One of the gaps presented itself when a decades-long Encinitas resident found herself pregnant and struggling with an open domestic violence case against her partner and was denied both safe parking access as well as temporary or permanent housing assistance.

That is until myself and others raised her profile via social media and reports to Community Resource Center (CRC) and Encinitas City Council, at which time a room in a shelter magically became available the same day!

Another gap-revealing situation involved a man living in the open at Moonlight Beach for almost two years after rejecting an offer for housing in Carlsbad, which is a perversion of Martin vs. Boise, a controversial decision by the 9th U.S. Circuit Court of Appeals that a cowardly Supreme Court has refused to hear.

The Sheriff’s Department claims they can’t do anything as long as the subject can answer some basic questions, including their name, date and current location. The attending deputy must determine whether the individual poses a threat to themselves or others or is severely handicapped.

A local sheriff’s deputy told me, “It’s not against the law to be crazy,” regarding a clearly mentally ill and drug-addicted woman making camp just feet from the train tracks in Leucadia.

The deputy indicated he was concerned about being sued and ruining his career. When I asked him about enforcing vagrancy and loitering laws, he said something about our changing culture being a new normal and concern!

Add to that a county social worker for the city’s HOPE (Homeless Outreach Program for Empowerment) program believing that it’s law enforcement’s job to make a mental competency determination, and relying on an officer’s or his own well-meaning persuasion skills as the key for homeless individuals to accept services.
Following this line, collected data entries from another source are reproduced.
(** Lines 484-539: the frame header. *)
Definition header (s : Socket) (config0 : Config) (st : recv.state) : flow recv.state :=
  if recv.size st <? 0 then
    if recv.woffset st - recv.roffset st >=? 2 then
      let first := byte_at (recv.buffer st) (recv.roffset st) in
      let second := byte_at (recv.buffer st) (recv.roffset st + 1) in
      let st := recv.with_fin (Z.shiftr first 7) st in
      let st := recv.with_opcode (Z.land first 15) st in
      let st := recv.with_size (Z.land second 127) st in
      if violation s st second then
        Exit Violation (recv.with_code WEBSOCKET_ERROR_PROTOCOL st)
      else if negb (client s)
              && (recv.woffset st - recv.roffset st <? 2 + smask_of s) then
        Break (recv.with_size (-1) st)
      else
        let st :=
          if (recv.opcode st =? WEBSOCKET_OPCODE_TEXT)
             || (recv.opcode st =? WEBSOCKET_OPCODE_BLOB)
          then recv.with_dmode (recv.opcode st) st else st in
        let st :=
          if negb (recv.dmode st =? 0) && (recv.fin st =? 1)
          then recv.with_dlast true st else st in
        match extended s st with
        | None => Break (recv.with_size (-1) st)
        | Some st =>
            if oversized config0 st then
              Exit Oversized (recv.with_code WEBSOCKET_ERROR_OVERSIZED st)
            else if negb (recv.dmode st =? 0) then
              Next (recv.with_dsize (wrap64 (recv.dsize st + recv.size st)) st)
            else Next st
        end
    else Break st
  else Next st.

(** Lines 543-553: the bytes at hand go to the reassembly buffer.
    [math.Min] on the two lengths is exact: one of them is at most the
    capacity of the read buffer. *)
Definition absorb (config0 : Config) (st : recv.state) : flow recv.state :=
  let max := Z.min (recv.woffset st - recv.roffset st) (recv.size st) in
  if len (recv.data st) + max >? MessageSize config0 then
    Exit Oversized (recv.with_code WEBSOCKET_ERROR_OVERSIZED st)
  else
    let st := recv.with_data
                (recv.data st
                 ++ slice (recv.buffer st) (recv.roffset st) (recv.roffset st + max)) st in
    let st := recv.with_size (recv.size st - max) st in
    Next (recv.with_roffset (recv.roffset st + max) st).

(** Lines 554-574: a data frame is complete.  [utf8_Valid] stands for
    [utf8.Valid]. *)
Definition complete (utf8_Valid : list Z -> bool) (config0 : Config)
           (s : Socket) (st : recv.state) : flow (Socket * recv.state) :=
  if (recv.size st <=? 0) && (len (recv.data st) >=? recv.dsize st) then
    if negb (client s)
       && negb ((0 <=? recv.doffset st) && (recv.doffset st <=? recv.dsize st)) then
      Panic
    else
      let st :=
        if negb (client s)
        then recv.with_data
               (splice (recv.data st) (recv.doffset st)
                       (xor (recv.mask st)
                            (slice (recv.data st) (recv.doffset st) (recv.dsize st)))) st
        else st in
      let st := recv.with_doffset (recv.dsize st) st in
      if recv.dlast st then
        if (recv.dmode st =? WEBSOCKET_OPCODE_TEXT) && negb (utf8_Valid (recv.data st))
        then Exit Invalid (s, recv.with_code WEBSOCKET_ERROR_INVALID st)
        else
          let s := if MessageHandler config0
                   then record (OnMessage (recv.dmode st) (recv.data st)) s else s in
          let st := recv.with_dmode 0 st in
          let st := recv.with_dsize 0 st in
          let st := recv.with_doffset 0 st in
          let st := recv.with_dlast false st in
          let st := recv.with_data [] st in
          Next (s, recv.with_size (-1) st)
      else Next (s, recv.with_size (-1) st)
  else Next (s, st).

(** Lines 576-607: a control frame. *)
Definition control_frame (s : Socket) (st : recv.state) : flow (Socket * recv.state) :=
  let max := Z.min (recv.woffset st - recv.roffset st) (recv.size st) in
  let st := recv.with_control
              (recv.control st
               ++ slice (recv.buffer st) (recv.roffset st) (recv.roffset st + max)) st in
  let st := recv.with_size (recv.size st - max) st in
  let st := recv.with_roffset (recv.roffset st + max) st in
  if recv.size st <=? 0 then
    let st := if negb (client s)
              then recv.with_control (xor (recv.mask st) (recv.control st)) st else st in
    if recv.opcode st =? WEBSOCKET_OPCODE_CLOSE then
      Exit PeerClosed
           (s, if len (recv.control st) >=? 2
               then recv.with_code (Uint16 (recv.control st)) st else st)
    else if recv.opcode st =? WEBSOCKET_OPCODE_PING then
      let first := Z.lor WEBSOCKET_FIN WEBSOCKET_OPCODE_PONG in
      let second := len (recv.control st) `mod` 256 in
      let '(payload, s, st) :=
        if client s then
          let '(key, s') := rmask s in
          let st := recv.with_control (xor key (recv.control st)) st in
          ([[first; Z.lor second WEBSOCKET_MASK]; key; recv.control st], s', st)
        else ([[first; second]; recv.control st], s, st) in
      let '(s, err) := send s payload in
      if err then Exit SendFailed (s, st)
      else Next (s, recv.with_control [] (recv.with_size (-1) st))
    else Next (s, recv.with_control [] (recv.with_size (-1) st))
  else Next (s, st).

(** Lines 541-609. *)
Definition payload (utf8_Valid : list Z -> bool) (config0 : Config)
           (s : Socket) (st : recv.state) : flow (Socket * recv.state) :=
  if recv.size st >=? 0 then
    if negb (recv.dmode st =? 0) then
      match absorb config0 st with
      | Next st => complete utf8_Valid config0 s st
      | Break st => Break (s, st)
      | Exit why st => Exit why (s, st)
      | Panic => Panic
      end
    else control_frame s st
  else Next (s, st).

(** Lines 611-614. *)
Definition rewind (st : recv.state) : flow recv.state :=
  if recv.roffset st >=? recv.woffset st
  then Break (recv.with_woffset 0 (recv.with_roffset 0 st))
  else Next st.

(** One round of the frame loop (lines 483-615). *)
Definition frame_round (utf8_Valid : list Z -> bool) (config0 : Config)
           (s : Socket) (st : recv.state) : flow (Socket * recv.state) :=
  match header s config0 st with
  | Next st =>
      match payload utf8_Valid config0 s st with
      | Next (s, st) =>
          match rewind st with
          | Next st => Next (s, st)
          | Break st => Break (s, st)
          | Exit why st => Exit why (s, st)
          | Panic => Panic
          end
      | other => other
      end
  | Break st => Break (s, st)
  | Exit why st => Exit why (s, st)
  | Panic => Panic
  end.

(** The frame loop (lines 483-615), at most [n] rounds; [None] when it
    has not ended by then. *)
Fixpoint frame_loop (n : nat) (utf8_Valid : list Z -> bool) (config0 : Config)
         (s : Socket) (st : recv.state) : option (flow (Socket * recv.state)) :=
  match n with
  | O => None
  | S n' =>
      match frame_round utf8_Valid config0 s st with
      | Next (s, st) => frame_loop n' utf8_Valid config0 s st
      | other => Some other
      end
  end.

(** What one call of [Read] returned: the bytes, the error, and the
    values of the coarse clock read at lines 481 and 635.  A read longer
    than the room left in the buffer is cut to it. *)
Inductive read_error : Type :=
| NoError
| Timeout    (* a net.Error with Timeout() *)
| Failure.   (* any other error, io.EOF included *)

Record read : Type := mkRead {
  read_bytes : list Z;
  read_err : read_error;
  now_read : Z;
  now_after : Z
}.

(** Lines 462-466. *)
Definition compact (st : recv.state) : recv.state :=
  if len (recv.buffer st) - recv.roffset st <? 14 then
    let st' := recv.with_buffer
                 (splice (recv.buffer st) 0
                         (slice (recv.buffer st) (recv.roffset st) (recv.woffset st))) st in
    recv.with_roffset 0 (recv.with_woffset (recv.woffset st - recv.roffset st) st')
  else st.

(** Lines 618-637: the error of the read and the inactivity test. *)
Definition after_read (config0 : Config) (rd : read) (got : Z)
           (s : Socket) (st : recv.state) : flow (Socket * recv.state) :=
  let probed :=
    match read_err rd with
    | Timeout =>
        let first := Z.lor WEBSOCKET_FIN WEBSOCKET_OPCODE_PING in
        let '(payload, s) :=
          if client s
          then let '(key, s') := rmask s in ([[first; Z.lor 0 WEBSOCKET_MASK]; key], s')
          else ([[first; 0]], s) in
        let '(s, err) := send s payload in
        if err then Exit SendFailed (s, st) else Next (s, st)
    | Failure => Exit ReadFailed (s, st)
    | NoError => if got =? 0 then Exit ReadFailed (s, st) else Next (s, st)
    end in
  match probed with
  | Next (s, st) =>
      if now_after rd - recv.seen st >=? InactiveTimeout config0
      then Exit Inactive (s, st) else Next (s, st)
  | other => other
  end.

(** One round of the session loop (lines 461-638).  The refresh of the
    read deadline (lines 468-472) arms the timer of the stream; its effect
    is the [Timeout] of a later read. *)
Definition session_round (utf8_Valid : list Z -> bool) (config0 : Config)
           (s : Socket) (st : recv.state) (rd : read)
  : option (flow (Socket * recv.state)) :=
  let st := compact st in
  let got := take (Z.to_nat (len (recv.buffer st) - recv.woffset st)) (read_bytes rd) in
  let st := recv.with_buffer (splice (recv.buffer st) (recv.woffset st) got) st in
  if len got >? 0 then
    let st := recv.with_seen (now_read rd) st in
    let st := recv.with_woffset (recv.woffset st + len got) st in
    match frame_loop (S (Z.to_nat (recv.woffset st - recv.roffset st)))
                     utf8_Valid config0 s st with
    | Some (Break (s, st)) | Some (Next (s, st)) =>
        Some (after_read config0 rd (len got) s st)
    | Some other => Some other
    | None => None
    end
  else Some (after_read config0 rd (len got) s st).

(** The session loop; the list of reads ends with the end of the stream. *)
Fixpoint session (utf8_Valid : list Z -> bool) (config0 : Config)
         (reads : list read) (s : Socket) (st : recv.state)
  : option (flow (Socket * recv.state)) :=
  match reads with
  | [] => Some (Exit ReadFailed (s, st))
  | rd :: rest =>
      match session_round utf8_Valid config0 s st rd with
      | Some (Next (s, st)) => session utf8_Valid config0 rest s st
      | other => other
      end
  end.

(** Lines 453-459: the variables at the start; [now] is the coarse clock. *)
Definition receive_start (s : Socket) (config0 : Config) (now : Z) : recv.state :=
  recv.mk 0 0 (-1) [0; 0; 0; 0] now 0 0 0 0 false
          (bslab_Get (ReadSize config0)) 0 0 [] [].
Ironic and sad that neither of these professional civil servants seem to be aware of the protocol around “altered neurologic function” utilized by emergency responders (fire, paramedics), who also seem to be timid in exercising a mandated trip to a medical facility for blood and urine tests.

Oftentimes, a homeless person’s lack of prescription medicine may be the key to keep them functioning.

HOPE and the Sheriff’s Department seem to be passing the buck. And emergency responders appear apprehensive by not using tools to get these people help and off our streets. The situation is unfortunate and seems like a breach of these public servants’ fiduciary responsibilities.

There is nothing compassionate about leaving an obviously mentally ill, drug-addicted person to slowly die on the streets or live in squalor in the bush while environmental and health laws are violated along with degrading the community character.

It’s time our lawmakers make new laws or at least use the tools at their disposal. This is what good governance and fulfilling their fiduciary responsibility to residents is about.